### TO DO:
Only a number is wanted here: the count of lines in the entries below that include the word "futures".

### DATASET ENTRIES:
(* ===== verification/Process.v ===== *)
(** * The life of the process ([main] of wsprism-gateway/src/main.rs)

    [main] from its first line to its last: the startup of [Main.v], the
    socket, the tasks of [System.v] until a signal comes, the drain loop, and
    what the tasks still do until the server returns.
    The file, the YAML parser, the answer of the operating system to [bind]
    and what the server returns after the shutdown future are parameters. *)

From S2P Require Import Prelude Errors RustStd HotFrame Config Allowlist TokenBucket Policy Dash.
From S2P Require Import SessionRegistry Presence Keys Channel Envelope Realtime Codec Dispatch.
From S2P Require Import Handshake Metrics NetAddr AppState Ws Session Admission System Effects Safety Main.

(** What the process finds outside, and what the server returns once the shutdown future has returned ([None]: nothing yet).
    As [axum] documents, it does not return before. *)
Record Host := mkHost {
  host_read : string → string + string;
  host_yaml : string → GatewayConfig + string;
  host_bind : SocketAddr → Result unit;
  host_served : option (Result unit);
}.

(** How the futures of [shutdown_signal] wake up: an interrupt, or an error in
    waiting for it; a termination signal, or the end of their stream; or
    the handler of these cannot be installed. *)
Inductive Wake := CtrlC (r : Result unit) | Term (got : option unit) | NoHandler.

(** [shutdown_signal]: the first of the two futures to complete, with
    whatever result. *)
Definition shutdown_signal (wake : Wake) : outcome unit :=
  match wake with
  | CtrlC _ | Term _ => Done tt
  | NoHandler => Panic
  end.

(** Where the process is: [main] has panicked; it serves; its shutdown future has
    panicked (what the server then does is not in the sources); it is in the drain loop; the shutdown
    future has returned, and the server has not; or [main] has returned. *)
Inductive Process (Sys : Type) :=
| PPanicked
| PServing (sys : Sys)
| PSignalPanicked (sys : Sys)
| PDraining (sys : Sys)
| PStopping (e : DrainEnd) (sys : Sys)
| PReturned (e : DrainEnd) (sys : Sys).
Arguments PPanicked {Sys}.
Arguments PServing {Sys}.
Arguments PSignalPanicked {Sys}.
Arguments PDraining {Sys}.
Arguments PStopping {Sys}.
Arguments PReturned {Sys}.

Section process.
Context {Bytes : Type} `{!BytesOps Bytes, !BytesFrom Bytes, !SerdeJson, !DashOrder, !Mpsc}.

(** [main]: started at [now] with the channels [c], its tasks do [acts] until
    the shutdown signal wakes up, if it does; then, from the instant [t0], what
    happens in the rounds of the drain loop; and [rest] from the end of the loop until the
    server returns. *)
Definition main (h : Host) (now : Z) (c : chans) (acts : list Act) (wake : option Wake) (t0 : Z)
    (rounds : list (Z * list Act)) (rest : list Act) : Process (System Bytes) :=
  match startup (host_read h) (host_yaml h) now c with
  | Panic => PPanicked
  | Done (addr, state) =>
      match expect (host_bind h addr) with
      | Panic => PPanicked
      | Done _ =>
          let sys := foldl sys_exec (mkSystem state [] ∅) acts in
          match shutdown_signal <$> wake with
          | None => PServing sys
          | Some Panic => PSignalPanicked sys
          | Some (Done _) =>
              match shutdown t0 rounds sys with
              | (None, sys) => PDraining sys
              | (Some e, sys) =>
                  let sys := foldl sys_exec sys rest in
                  match host_served h with
                  | None => PStopping e sys
                  | Some r => match expect r with Panic => PPanicked | Done _ => PReturned e sys end
                  end
              end
          end
      end
  end.

Implicit Types (sys : System Bytes) (rounds : list (Z * list Act)).

Lemma clean_acts_app sys acts acts' :
  clean_acts sys (acts ++ acts') = clean_acts sys acts && clean_acts (foldl sys_exec sys acts) acts'.
Proof.
  revert sys. induction acts as [|a acts IH]; intros sys; [done|]. cbn. by rewrite IH andb_assoc.
Qed.

(** The drain loop stops after some of its rounds, which have found sessions. *)
Lemma drain_loop_prefix deadline rounds sys :
  ∃ k, (k ≤ length rounds)%nat ∧ snd (drain_loop deadline rounds sys) = after rounds k sys
       ∧ match fst (drain_loop deadline rounds sys) with
         | None => k = length rounds
         | Some Drained => len_sessions (app_sessions (sy_app (after rounds k sys))) = 0
         | Some OutOfTime => ∃ round, rounds !! k = Some round ∧ deadline ≤ round.1
         end.
Proof.
  revert sys. induction rounds as [|[now acts] rounds IH]; intros sys; [by exists 0%nat|]. cbn [drain_loop].
  destruct (now <? deadline) eqn:En; unbool; [|by exists 0%nat; split_and!; [cbn; lia|done|exists (now, acts)]].
  destruct (len_sessions _ =? 0) eqn:El; unbool; [by exists 0%nat; split_and!; [cbn; lia|done|]|].
  destruct (IH (foldl sys_exec sys acts)) as (k & Hk & E & Hend). exists (S k). rewrite after_cons.
  split_and!; [cbn; lia|done|]. destruct (fst _) as [[]|]; [done|done|cbn; lia].
Qed.

(** The first rounds are a prefix of what happens. *)
Lemma after_reach cfg n sys rounds k :
  sys_reach cfg n sys → clean_acts sys (mjoin rounds.*2) = true →
  ∃ n', (n' ≤ length (mjoin rounds.*2) + n)%nat ∧ sys_reach cfg n' (after rounds k sys).
Proof.
  intros Hr Hc. rewrite -(take_drop k rounds.*2) join_app clean_acts_app in Hc.
  apply andb_true_iff in Hc as [Hc _]. eexists. split; [|exact (sys_reach_run _ _ _ _ Hr Hc)].
  rewrite -{2}(take_drop k rounds.*2) join_app length_app. lia.
Qed.

(** A round that reads the clock in time and finds no session ends the loop. *)
Lemma drain_loop_finds deadline t rounds k round sys :
  paced t rounds → rounds !! k = Some round → round.1 < deadline →
  len_sessions (app_sessions (sy_app (after rounds k sys))) = 0 →
  t ≤ round.1 ∧ ∃ j, (j ≤ k)%nat ∧ drain_loop deadline rounds sys = (Some Drained, after rounds j sys).
Proof.
  revert t k sys. induction rounds as [|[now acts] rounds IH]; intros t k sys Hp Hk Hlt Hlen; [done|].
  destruct Hp as [Ht Hp]. cbn [drain_loop]. destruct k as [|k].
  - injection Hk as <-. cbn [fst] in *. split; [done|]. exists 0%nat. split; [lia|].
    change (after _ _ _) with sys in Hlen |- *. by rewrite (proj2 (Z.ltb_lt _ _) Hlt) Hlen.
  - rewrite after_cons in Hlen. destruct (IH (now + 50 * 1000000) k _ Hp Hk Hlt Hlen) as (Hle & j & Hj & E).
    split; [lia|]. rewrite (proj2 (Z.ltb_lt now deadline)); [|lia].
    destruct (len_sessions _ =? 0); [by exists 0%nat; split; [lia|]|]. exists (S j). rewrite after_cons. split; [lia|done].
Qed.

(** The configuration that the file holds, at an address that can be bound. *)
Lemma startup_serves read from_yaml now c s cfg :
  read "wsprism.yaml" = inl s → from_yaml s = inl cfg → servable cfg →
  ∃ addr st, startup (Bytes := Bytes) read from_yaml now c = Done (addr, st)
             ∧ parse_socket_addr (listen (gateway cfg)) = Some addr ∧ app_new now c cfg = Ok st.
Proof.
  intros Hr Hy (Hok & [addr Ha] & Hc). rewrite /startup.
  rewrite (proj2 (load_from_file_ok read from_yaml "wsprism.yaml" cfg)); [|by eauto]. cbn. rewrite Ha. cbn.
  pose proof (app_new_outcome (Bytes := Bytes) now c cfg (ok_unique _ Hok)) as Hnew. rewrite Hc in Hnew.
  destruct Hnew as (st & E & _). rewrite E. by exists addr, st.
Qed.

(** The run after the signal: the gateway drains, takes no request for a session, and
    has no more sessions than it had, those included whose upgrade was granted before. *)
Definition drains_from sys sys' : Prop :=
  is_draining (sy_app sys') = true ∧ sy_upgraded sys' `sublist_of` sy_upgraded sys
  ∧ (connections sys' ≤ connections sys)%nat.

Lemma begun_drains sys acts : drains_from sys (foldl sys_exec (sys_exec sys (ADrain "draining")) acts).
Proof. exact (run_draining acts (sys_exec sys (ADrain "draining")) eq_refl). Qed.

(** How the loop ended, in the system [sys] of its last round. *)
Definition loop_ended (cfg : GatewayConfig) (t0 : Z) rounds (k : nat) (e : DrainEnd) sys : Prop :=
  match e with
  | Drained => len_sessions (app_sessions (sy_app sys)) = 0
  | OutOfTime => ∃ round, rounds !! k = Some round ∧ t0 + drain_grace_ms (gateway cfg) * 1000000 ≤ round.1
  end.

Lemma run_cfg cfg sys acts : a_cfg (sy_app sys) = cfg → a_cfg (sy_app (foldl sys_exec sys acts)) = cfg.
Proof.
  assert (withstands (λ st : AppState Bytes, a_cfg st = cfg) (λ _, True)) as Hw by (by split).
  intros E. by apply (sys_run_good _ _ Hw sys acts).
Qed.

(** What a shutdown leaves, in whatever round it is. *)
Lemma shutdown_run cfg sys t0 rounds :
  a_cfg (sy_app sys) = cfg →
  ∃ k, (shutdown t0 rounds sys).2 = after rounds k (sys_exec sys (ADrain "draining"))
       ∧ match (shutdown t0 rounds sys).1 with
         | None => True
         | Some e => loop_ended cfg t0 rounds k e (shutdown t0 rounds sys).2
         end.
Proof.
  intros Hcfg. rewrite /shutdown (run_cfg cfg sys [ADrain "draining"] Hcfg). set (deadline := t0 + _).
  destruct (drain_loop_prefix deadline rounds (sys_exec sys (ADrain "draining"))) as (k & _ & E & Hend).
  exists k. split; [done|]. destruct (fst _) as [[]|]; [|done..]. cbn. by rewrite E.
Qed.
End process.

(** C19: the life of the process. With a file that holds a configuration
    that can be served, at an address that can be bound, [main] panics only if the server
    returns an error.  It is one run of the gateway from its startup: the [acts] until a signal comes, the drain, some of the
    rounds of its loop, and what happens until the server returns.
    From the signal on, whatever clients and tasks do, it drains: no upgrade is granted any more, and
    the sessions, with those whose upgrade was granted and that have not opened yet, do not get more.
    The loop has ended with the registry empty, or in a round that read the clock past the grace period. *)
Theorem process_lifecycle {Bytes : Type} `{!BytesOps Bytes, !BytesFrom Bytes, !SerdeJson, !DashOrder, !Mpsc}
    h now c acts wake t0 rounds rest s cfg :
  host_read h "wsprism.yaml" = inl s → host_yaml h s = inl cfg → servable cfg →
  (∀ addr, host_bind h addr = Ok tt) →
  ∃ st : AppState Bytes, app_new now c cfg = Ok st ∧
  let sys := foldl sys_exec (mkSystem st [] ∅) acts in
  let loop k := after rounds k (sys_exec sys (ADrain "draining")) in
  match main (Bytes := Bytes) h now c acts wake t0 rounds rest with
  | PPanicked => ∃ e, host_served h = Some (Err e)
  | PServing sys' => wake = None ∧ sys' = sys
  | PSignalPanicked sys' => wake = Some NoHandler ∧ sys' = sys
  | PDraining sys' => (∃ k, sys' = loop k) ∧ drains_from sys sys'
  | PStopping e sys' | PReturned e sys' =>
      (∃ k, sys' = foldl sys_exec (loop k) rest ∧ loop_ended cfg t0 rounds k e (loop k)) ∧ drains_from sys sys'
  end.
Proof.
  intros Hread Hyaml Hserve Hbind. rewrite /main.
  destruct (startup_serves (host_read h) (host_yaml h) now c s cfg Hread Hyaml Hserve) as (addr & st & -> & _ & Hnew).
  exists st. split; [done|]. rewrite Hbind. cbn [expect]. set (sys := foldl sys_exec _ acts). cbv zeta.
  assert (a_cfg (sy_app sys) = cfg) as Hcfg by (apply run_cfg; cbn; by apply app_new_fields in Hnew as [-> _]).
  destruct wake as [[]|]; cbn; [| |done|done];
    (destruct (shutdown_run cfg sys t0 rounds Hcfg) as (k & E & Hend);
     destruct (shutdown t0 rounds sys) as [[e|] sys']; cbn [fst snd] in *; subst sys';
     [|split; [by exists k|apply begun_drains]]; rewrite /after -foldl_app;
     pose proof (begun_drains sys (mjoin (take k rounds.*2) ++ rest)) as Hdr;
     destruct (host_served h) as [[[]|e']|]; cbn [expect];
     [|by exists e'|]; (split; [exists k; by rewrite foldl_app|done])).
Qed.

(** C17: draining comes to its end. If a shutdown begins in a state that the
    gateway can reach, and in some round that reads the clock within the grace period the
    tasks of all sessions have ended, then the loop ends in this round
    or before it, having found the registry empty: no session of an ended task keeps the
    process waiting for the deadline. *)
Theorem drain_completes {Bytes : Type} `{!BytesOps Bytes, !BytesFrom Bytes, !SerdeJson, !DashOrder,
    !DashOrderLaws, !Mpsc, !MpscLaws} cfg n (sys : System Bytes) t0 rounds k round :
  let sys0 := sys_exec sys (ADrain "draining") in
  good_cfg cfg → sys_reach cfg n sys → clean_acts sys0 (mjoin rounds.*2) = true →
  Z.of_nat (length (mjoin rounds.*2) + S n) + 1 < u64_max →
  paced t0 rounds → rounds !! k = Some round →
  round.1 < t0 + drain_grace_ms (gateway (a_cfg (sy_app sys))) * 1000000 →
  sy_tasks (after rounds k sys0) = ∅ →
  ∃ j, (j ≤ k)%nat ∧ shutdown t0 rounds sys = (Some Drained, after rounds j sys0).
Proof.
  intros sys0 Hcfg Hreach Hclean Hn Hp Hk Hlt Hidle.
  assert (sys_reach cfg (S n) sys0) as Hr0 by (by apply sys_act).
  destruct (after_reach cfg (S n) sys0 rounds k Hr0 Hclean) as (n' & Hn' & Hr).
  destruct (idle_world cfg n' _ Hcfg Hr ltac:(lia) Hidle) as [_ Hg _ _ _].
  refine (proj2 (drain_loop_finds _ t0 rounds k round sys0 Hp Hk Hlt _)).
  rewrite /len_sessions /app_sessions (rr_sessions _ _ Hg). by rewrite fmap_empty.
Qed.

(** ** Instances *)

Import MiniJson.

(** A host with the configuration of the meeting. *)
Definition host : Host := mkHost (λ _, inl "") (λ _, inl Gateway.cfg) (λ _, Ok tt) (Some (Ok tt)).

(** After the meeting a signal comes; the sessions end, and while the server stops, someone asks in vain. *)
Definition too_late : list Act := [AUpgrade false Visitor.clocks (V4 0) Visitor.query; AOpen 0 0 0].

Lemma process_lifecycle_witness :
  match main (Bytes := list byte) host 0 ∅ Meeting.meet (Some (Term (Some tt))) 5 quick too_late with
  | PReturned Drained sys => is_draining (sy_app sys) = true ∧ sy_upgraded sys `sublist_of` []
  | _ => False
  end.
Proof.
  pose proof (process_lifecycle (Bytes := list byte) host 0 ∅ Meeting.meet (Some (Term (Some tt))) 5 quick too_late ""
    Gateway.cfg eq_refl eq_refl) as Hlife.
  assert (servable Gateway.cfg) as Hs.
  { split; [apply config_validate_ok; by vm_compute|]. split; [eexists; by vm_compute|by vm_compute]. }
  destruct (Hlife Hs (λ _, eq_refl)) as (st & Hst & Hmain).
  assert (match main (Bytes := list byte) host 0 ∅ Meeting.meet (Some (Term (Some tt))) 5 quick too_late with
          | PReturned Drained _ => true | _ => false end = true) as Hend by by vm_compute.
  assert (st = Meeting.start) as -> by (rewrite /Meeting.start Hst //).
  assert (sy_upgraded (foldl sys_exec (mkSystem Meeting.start [] ∅) Meeting.meet) = []) as Eu by by vm_compute.
  revert Hend Hmain. cbv zeta. rewrite /drains_from Eu. generalize (main (Bytes := list byte) host 0 ∅ Meeting.meet
    (Some (Term (Some tt))) 5 quick too_late).
  intros [|?|?|?|? ?|[] sys] Hend Hmain; [discriminate Hend..| |discriminate Hend].
  destruct Hmain as [_ (Hd & Hu & _)]. exact (conj Hd Hu).
Defined.

Lemma drain_completes_witness :
  ∃ j, (j ≤ 1)%nat
       ∧ shutdown 5 quick (Meeting.system Meeting.meet)
         = (Some Drained, after quick j (sys_exec (Meeting.system Meeting.meet) (ADrain "draining"))).
Proof.
  refine (drain_completes Gateway.cfg (length Meeting.meet + 0) (Meeting.system Meeting.meet) 5 quick 1 (60000000, [])
    Meeting.good (Meeting.reach Meeting.meet _) _ _ _ _ _ _).
  - by vm_compute.
  - by vm_compute.
  - by vm_compute.
  - vm_compute. repeat split; by intros [=].
  - done.
  - by vm_compute.
  - by vm_compute.
Defined.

### SOLUTION TO THE EXERCISE:
2